The two-day main conference came next. Elder Sandra Alexander of Enoch Cree Nation offered an opening prayer and smudge, and a young drummer, Draven McDonald, welcomed delegates with song. Timo Perälä and Petra Necasova, Board members from the Winter Cycling Federation, gave words of welcome, as did Brian Torrance, Executive Director of Ever Active Schools and WCC Steering Committee lead. Keynote speaker, Alex Stieda, the first ever Canadian to wear the yellow jersey (or maillot jaune) in the Tour de France, embraced the room full of cycling enthusiasts, reminding them that cycling builds connection and lasting relationships. Finally, Edmonton Mayor Amerjeet Sohi brought words of welcome from the City of Edmonton to launch the event into full swing. 
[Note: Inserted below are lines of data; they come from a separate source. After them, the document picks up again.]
(** A truncated JSON payload, then two deltas with contents a and b. *)
Definition stream_bad_a_b : Stream :=
  mkStream
    [sse (quoted "{'choices':[{'delta':");
     sse (delta (quoted "'a'"));
     sse (delta (quoted "'b'"))]
    ReadDone.

(** Deltas whose content is the boolean true and the empty array. *)
Definition stream_true_array : Stream :=
  mkStream [sse (delta (lit "true")); sse (delta (lit "[]"))] ReadDone.

End Examples.

(** ** The browser side: ChatPage

    The parts of the component of [src/shared/schema.ts] (lines 59-320) that
    compute values: the session id, the conversation title, the body of the
    /api/chat request and the reader of its event stream. Rendering and
    React state are left out. *)

Module Client.
Import KeyPool JS Chat.

(** [localStorage]: string keys, string values. *)
Abbreviation Storage := (gmap string text).

(** [getSessionId()]; [fresh] is what [nanoid()] returns if it is called.
    A stored id that is the empty string counts as missing. *)
Definition getSessionId (fresh : text) (storage : Storage) : text * Storage :=
  match storage !! "sessionId"%string with
  | Some stored =>
      if bool_decide (stored = []) then
        (fresh, <["sessionId"%string := fresh]> storage)
      else (stored, storage)
  | None => (fresh, <["sessionId"%string := fresh]> storage)
  end.

(** The title [createNewConversation] derives from the first message:
    [firstMessage.slice(0, 50) + (firstMessage.length > 50 ? "..." : "")]. *)
Definition conversation_title (firstMessage : text) : text :=
  take 50 firstMessage ++
  (if (50 <? length firstMessage)%nat then lit "..." else []).

(** [title || 'New Conversation'] of the POST /api/conversations route, on
    the [title] property of the request body. *)
Definition title_or_default (title : option JSON) : JSON :=
  match title with
  | Some t => if truthy title then t else JString (lit "New Conversation")
  | None => JString (lit "New Conversation")
  end.

(** The code units [String.prototype.trim] removes: the white space and the
    line terminators of ECMAScript. *)
Definition is_trim_space (c : N) : bool :=
  ((c =? 9) || (c =? 10) || (c =? 11) || (c =? 12) || (c =? 13) ||
   (c =? 32) || (c =? 160) || (c =? 5760) ||
   ((8192 <=? c) && (c <=? 8202)) ||
   (c =? 8232) || (c =? 8233) || (c =? 8239) || (c =? 8287) ||
   (c =? 12288) || (c =? 65279))%N.

Fixpoint trimStart (s : text) : text :=
  match s with
  | c :: s' => if is_trim_space c then trimStart s' else s
  | [] => []
  end.

Definition trimEnd (s : text) : text := reverse (trimStart (reverse s)).

(** [s.trim()] *)
Definition trim (s : text) : text := trimEnd (trimStart s).

(** The guard of [handleSend]: it returns at once unless the trimmed input
    is not empty, no request is in flight and the terms are accepted. *)
Definition handleSend_sends (input : text) (isLoading tosAccepted : bool)
  : bool :=
  negb (negb (truthy (Some (JString (trim input)))) ||
        isLoading || negb tosAccepted).

(** The conversation id [handleSend] goes on with: the current one if it is
    truthy, else what [createNewConversation] returned ([conversation.id] of
    the server's answer, or [null]). [None] is [undefined]. *)
Definition handleSend_conversationId (current created : option JSON)
  : option JSON :=
  if truthy current then current else created.

(** The name of a role as the wire carries it. *)
Definition role_text (r : Role) : text :=
  match r with
  | system => lit "system"
  | user => lit "user"
  | assistant => lit "assistant"
  end.

(** The object [handleSend] serialises as the body of the /api/chat request,
    as the server's body parser reads it back: a property whose value is
    [undefined] is not serialised. *)
Definition handleSend_body (input : text) (messages : list Message)
    (conversationId : option JSON) : JSON :=
  JObject
    ([(lit "message", JString (trim input));
      (lit "conversationHistory",
       JArray ((λ m, JObject [(lit "role", JString (role_text (role m)));
                              (lit "content", JString (content m))])
               <$> messages))] ++
     match conversationId with
     | Some v => [(lit "conversationId", v)]
     | None => []
     end).

(** *** JSON.stringify of a string *)

(** A hexadecimal digit, in lower case. *)
Definition hex_digit (d : N) : N :=
  if (d <? 10)%N then (48 + d)%N else (87 + d)%N.

(** [UnicodeEscape]: backslash, u and four hexadecimal digits. *)
Definition unicode_escape (c : N) : text :=
  [92; 117; hex_digit (c / 4096 mod 16); hex_digit (c / 256 mod 16);
   hex_digit (c / 16 mod 16); hex_digit (c mod 16)]%N.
Indoor and outdoor congress sessions revolved around three main themes: Champion It, Maintain It, and Design It.  Of course, the fun and learning was not limited to sessions. Community engagement events, such as the Garneau School Bike Bus, Telling the Story of Your City panel discussion, Urban Systems’ Trivia Night at Fu’s Repair Shop, Coffee Outside at Louise McKinney Park with the Fancy Women Bike Ride, the War on Cars podcast (live!) with special guest, former Edmonton Mayor Don Iveson, and a Saturday guided ride through Edmonton’s beautiful River Valley led by Alex Stieda were also huge hits with delegates and the public alike.
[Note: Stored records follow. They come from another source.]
(** * EBR KPI deck generator: a shallow embedding of [app.py]

    The Streamlit script [app.py] is one top-to-bottom run per user
    interaction.  The embedding follows it in that order: the helper
    functions, the table loading loop, the chart mapping, the card queue kept
    in the session state, and the handler of the "Generate PPTX" button with
    its local closure [build_slide].

    Conventions of the model.
    - Python lists are [list]s; a slice [l[:k]] is [take k l] and [l[k:]] is
      [drop k l] (both clamp, as Python does); an index [l[i]] is the lookup
      [l !! i], and an index out of range raises.
    - Python exceptions are the [Raise] results of [result]; [try]/[except
      Exception] is [try_except].  The library calls that may raise are
      fallible operations of the class [Library]: the parsers, the column
      conversions, the construction of the chart and its formatting, opening
      and saving an image, and [st.image].  The other library calls (opening
      the template, adding a slide, a text box, a rectangle or a picture,
      setting the notes, saving the file, the widgets) are taken to return.
    - A slide is changed in place: what a call has put on the slide before it
      raises stays there.  [add_chart], which raises after it has added its
      shape when the formatting fails, returns the slide along with its
      result.
    - An exception that no [try] catches ends the run of the script: Streamlit
      shows it on the page, and the session state keeps what the run stored
      before.
    - The Streamlit calls that only display text (title, caption, write, info,
      markdown) are left out; [st.warning], [st.success],
      [st.download_button] and the exception shown for a run that was cut
      short are the events of the UI log.
    - A new slide holds the placeholders [add_slide] clones from its layout;
      the script adds its shapes behind them and never fills them.
    - A column label of a table is any Python value: its truth value and its
      text are the library's.
    - Lengths are in hundredths of an inch: every length literal of the script
      is a multiple of 0.05in, so its float arithmetic is exact here.
    - Strings are byte strings; [lower] lowers the ASCII letters. *)

From Stdlib Require Import ZArith String Ascii List Bool Lia.
From stdpp Require Import base option list strings.

Local Open Scope string_scope.
Local Open Scope list_scope.

(** ** Python values and exceptions *)

Module Py.

(** The outcome of a call that may raise: the value, or the exception's
    message (what [f"{e}"] prints in the handlers). *)
Inductive result (A : Type) : Type :=
| Ok (a : A)
| Raise (e : string).
Arguments Ok {A} a.
Arguments Raise {A} e.

#[export] Instance result_ret : MRet result := fun A a => Ok a.
#[export] Instance result_bind : MBind result := fun A B f r =>
  match r with
  | Ok a => f a
  | Raise e => Raise e
  end.

(** Truthiness of a string: [if s:]. *)
Definition truthy (s : string) : bool :=
  match s with
  | EmptyString => false
  | String _ _ => true
  end.

(** [str.lower] on ASCII letters. *)
Definition lower_char (c : ascii) : ascii :=
  let n := nat_of_ascii c in
  if (65 <=? n)%nat && (n <=? 90)%nat then ascii_of_nat (n + 32) else c.

Fixpoint lower (s : string) : string :=
  match s with
  | EmptyString => EmptyString
  | String c s' => String (lower_char c) (lower s')
  end.

(** [s.endswith(suffix)]. *)
Definition endswith (s suffix : string) : bool :=
  let n := String.length s in
  let k := String.length suffix in
  (k <=? n)%nat && String.eqb (substring (n - k) k s) suffix.

(** [sep.join(parts)]. *)
Definition join (sep : string) (parts : list string) : string :=
  String.concat sep parts.

End Py.
Export Py.

(** ** The data model *)

(** A queued card: the dict [{"headline": .., "value": .., "note": ..}] that
    the "Add card" button appends; all three keys are always present. *)
Record Card : Type := mkCard {
  headline : string;
  value : string;
  note : string
}.

(** An uploaded file ([UploadedFile]): its name and its bytes. *)
Record UploadedFile : Type := mkFile {
  file_name : string;
  file_bytes : string
}.

Definition RGB : Type := (Z * Z * Z)%type.

Definition PRIMARY : RGB := (23, 104, 172)%Z.
Definition LIGHT_BG : RGB := (245, 247, 250)%Z.

(** The types of the values the libraries hand back. *)
Class Media : Type := {
  Table : Type;          (* pandas.DataFrame *)
  Label : Type;          (* a column label of a DataFrame *)
  Json : Type;           (* what json.load returns *)
  Float : Type;          (* a float cell of a chart series *)
  PilImage : Type        (* PIL.Image.Image *)
}.

Section Model.
Context `{Media}.

(** One paragraph of a text frame, as [add_textbox] sets it up. *)
Record Paragraph : Type := mkPara {
  p_text : string;
  p_bold : bool;
  p_size : Z;            (* points *)
  p_level : nat;
  p_center : bool
}.

(** Left, top, width, height. *)
Definition Box : Type := (Z * Z * Z * Z)%type.

Inductive ChartType : Type :=
| LINE_MARKERS
| COLUMN_CLUSTERED.

(** The shapes of a slide: the placeholders that [add_slide] clones from the
    layout, by name, and the shapes the script adds. *)
Inductive Shape : Type :=
| Placeholder (name : string)
| AutoShape (autoshape_type_id : Z) (geom : Box) (fill line : RGB) (line_pt : Z)
| TextBox (geom : Box) (frame : list Paragraph)
| ChartFrame (ctype : ChartType) (geom : Box)
    (categories : list string) (series_name : Label) (values : list Float)
| Picture (left top : Z) (width height : option Z) (png : string).

Record Slide : Type := mkSlide {
  layout : nat;
  shapes : list Shape;
  notes : option string
}.

(** A presentation: the number of slide layouts of its theme, and its
    slides. *)
Record Presentation : Type := mkPrs {
  slide_layouts : nat;
  slides : list Slide
}.

(** The library operations the script calls.  Those with a [result] may
    raise; the others return.  [chart_format] stands for the five statements
    that format the chart once it is on the slide (lines 113-117: the legend,
    the gridlines of the two axes, the fill of the chart area), and
    [layout_placeholders] for the names of the placeholders of a layout of a
    presentation. *)
Class Library : Type := {
  read_csv : string -> result Table;                (* pd.read_csv *)
  read_excel : string -> result Table;              (* pd.read_excel *)
  json_load : string -> result Json;                (* json.load *)
  json_normalize : Json -> result Table;            (* pd.json_normalize *)
  columns : Table -> list Label;                    (* df.columns.tolist() *)
  label_truthy : Label -> bool;                     (* bool(c), as [if c] tests it *)
  label_str : Label -> string;                      (* str(c), as f"{c}" prints it *)
  column_as_str : Table -> Label -> result (list string);
                                                    (* df[c].astype(str).values *)
  column_as_float : Table -> Label -> result (list Float);
                                                    (* df[c].astype(float).values *)
  shapes_add_chart : ChartType -> list string -> Label -> list Float -> result unit;
                                                    (* slide.shapes.add_chart *)
  chart_format : ChartType -> list string -> Label -> list Float -> result unit;
                                                    (* chart.has_legend = False, ... *)
  image_open_rgb : string -> result PilImage;       (* Image.open(f).convert("RGB") *)
  image_save_png : PilImage -> result string;       (* img.save(buf, format="PNG") *)
  image_crop : PilImage -> Box -> PilImage;         (* img.crop(bbox) *)
  st_image : UploadedFile -> result unit;           (* st.image(f, caption=f.name) *)
  open_presentation : string -> Presentation;       (* Presentation(BytesIO(bytes)) *)
  default_presentation : Presentation;              (* Presentation() *)
  layout_placeholders : Presentation -> nat -> list string
                                       (* prs.slide_layouts[i].placeholders *)
}.

Context `{Library}.

(** ** The UI log and the monad of the script *)

Inductive UiEvent : Type :=
| Warning (msg : string)
| Success (msg : string)
| DownloadButton (label : string) (data : Presentation) (file_name mime : string)
| Uncaught (msg : string).   (* the exception Streamlit shows when a run is cut short *)

(** A step of the script: it appends to the UI log and returns or raises. *)
Definition St (A : Type) : Type := list UiEvent -> result A * list UiEvent.

#[export] Instance St_ret : MRet St := fun A a log => (Ok a, log).
#[export] Instance St_bind : MBind St := fun A B f m log =>
  match m log with
  | (Ok a, log') => f a log'
  | (Raise e, log') => (Raise e, log')
  end.

Definition lift {A : Type} (r : result A) : St A := fun log => (r, log).

Definition st_warning (msg : string) : St unit :=
  fun log => (Ok tt, log ++ [Warning msg]).

Definition st_success (msg : string) : St unit :=
  fun log => (Ok tt, log ++ [Success msg]).

Definition st_download_button (label : string) (data : Presentation)
    (name mime : string) : St unit :=
  fun log => (Ok tt, log ++ [DownloadButton label data name mime]).

(** [try: body  except Exception as e: handler(e)]. *)
Definition try_except {A : Type} (body : St A) (handler : string -> St A) : St A :=
  fun log =>
    match body log with
    | (Ok a, log') => (Ok a, log')
    | (Raise e, log') => handler e log'
    end.

(** ** Helpers *)

(** The body of the [try] of [load_table] (lines 30-36): it returns a table
    ([Some]), falls off its end ([None]) when no extension matches, or
    raises. *)
Definition read_table (file : UploadedFile) : result (option Table) :=
  let name := lower (file_name file) in
  if endswith name ".csv" then
    t ← read_csv (file_bytes file); mret (Some t)
  else if endswith name ".xlsx" || endswith name ".xls" then
    t ← read_excel (file_bytes file); mret (Some t)
  else if endswith name ".json" then
    data ← json_load (file_bytes file);
    t ← json_normalize data; mret (Some t)
  else mret None.

(** [load_table]: what the [try] statement hands on is [Some r] when the body
    or the handler returned [r], and [None] when the body fell off its end,
    which leads to the "unsupported" warning. *)
Definition load_table (file : UploadedFile) : St (option Table) :=
  returned ← try_except
    (r ← lift (read_table file); mret (Some <$> r))
    (fun e =>
       st_warning ("Could not read " +:+ file_name file +:+ ": " +:+ e);;
       mret (Some None));
  match returned with
  | Some r => mret r
  | None =>
      st_warning ("Unsupported table file: " +:+ file_name file);;
      mret None
  end.

(** The extension tests of [load_table], on the lower-cased name. *)
Definition supported_extension (name : string) : bool :=
  let name := lower name in
  endswith name ".csv" || endswith name ".xlsx" || endswith name ".xls"
  || endswith name ".json".

Definition safe_color (rgb_tuple : RGB) : RGB :=
  let '(r, g, b) := rgb_tuple in (r, g, b).

(** [add_textbox(shape, title, subtitle, center, font_size, bold)]: the
    paragraphs of the text frame. *)
Definition add_textbox (title : string) (subtitle : option string)
    (center : bool) (font_size : Z) (bold : bool) : list Paragraph :=
  [mkPara title bold font_size 0 center] ++
  match subtitle with
  | Some sub =>
      if truthy sub
      then [mkPara sub false (Z.max 12 (font_size - 4)) 1 center]
      else []
  | None => []
  end.

(** [slide.shapes.add_*]: new shapes go behind the ones already there. *)
Definition add_shapes (slide : Slide) (new : list Shape) : Slide :=
  mkSlide (layout slide) (shapes slide ++ new) (notes slide).

(** [add_kpi_card]: the rectangle, the headline and value boxes, and the note
    box when the note is not empty; appended to the slide's shapes. *)
Definition add_kpi_card (slide : Slide) (left_in top_in width_in height_in : Z)
    (headline value note : string) (accent : RGB) : Slide :=
  let shape :=
    AutoShape 1 (left_in, top_in, width_in, height_in)
      (safe_color (255, 255, 255)%Z) (safe_color accent) 2 in
  let tx_box :=
    TextBox (left_in + 25, top_in + 20, width_in - 50, 50)%Z
      (add_textbox headline None false 16 true) in
  let val_box :=
    TextBox (left_in + 25, top_in + 70, width_in - 50, 80)%Z
      (add_textbox value None false 24 true) in
  let note_box :=
    if truthy note
    then [TextBox (left_in + 25, top_in + 140, width_in - 50, height_in - 160)%Z
            (add_textbox note None false 12 false)]
    else [] in
  add_shapes slide ([shape; tx_box; val_box] ++ note_box).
You know that old saying, a little goes a long way?  Well, that’s the case of the indoor bike storage area thought up by congress organizers. Staffed by Molly Turnbull and a hard-working team of volunteers from Bike Edmonton, the Westin Hotel opened its Devonian room as an end-destination storage facility to ensure that delegate bikes were taken care of, and this offering was very well-received. Up to 100 delegates at a time parked bikes in this space. (*If you’re curious about the math, the Devonian room at the Westin Hotel measures 3505 square feet and a standard vehicle parking space measures 160 square feet – enough space to fit 22 vehicles.  Parking 100 vehicles in the same space would require 16,000 square feet or the equivalent of 4.6 Devonian rooms). The bike room was a true event win.

Hats (Helmets?) Off to Everyone at the Winter Cycling Congress!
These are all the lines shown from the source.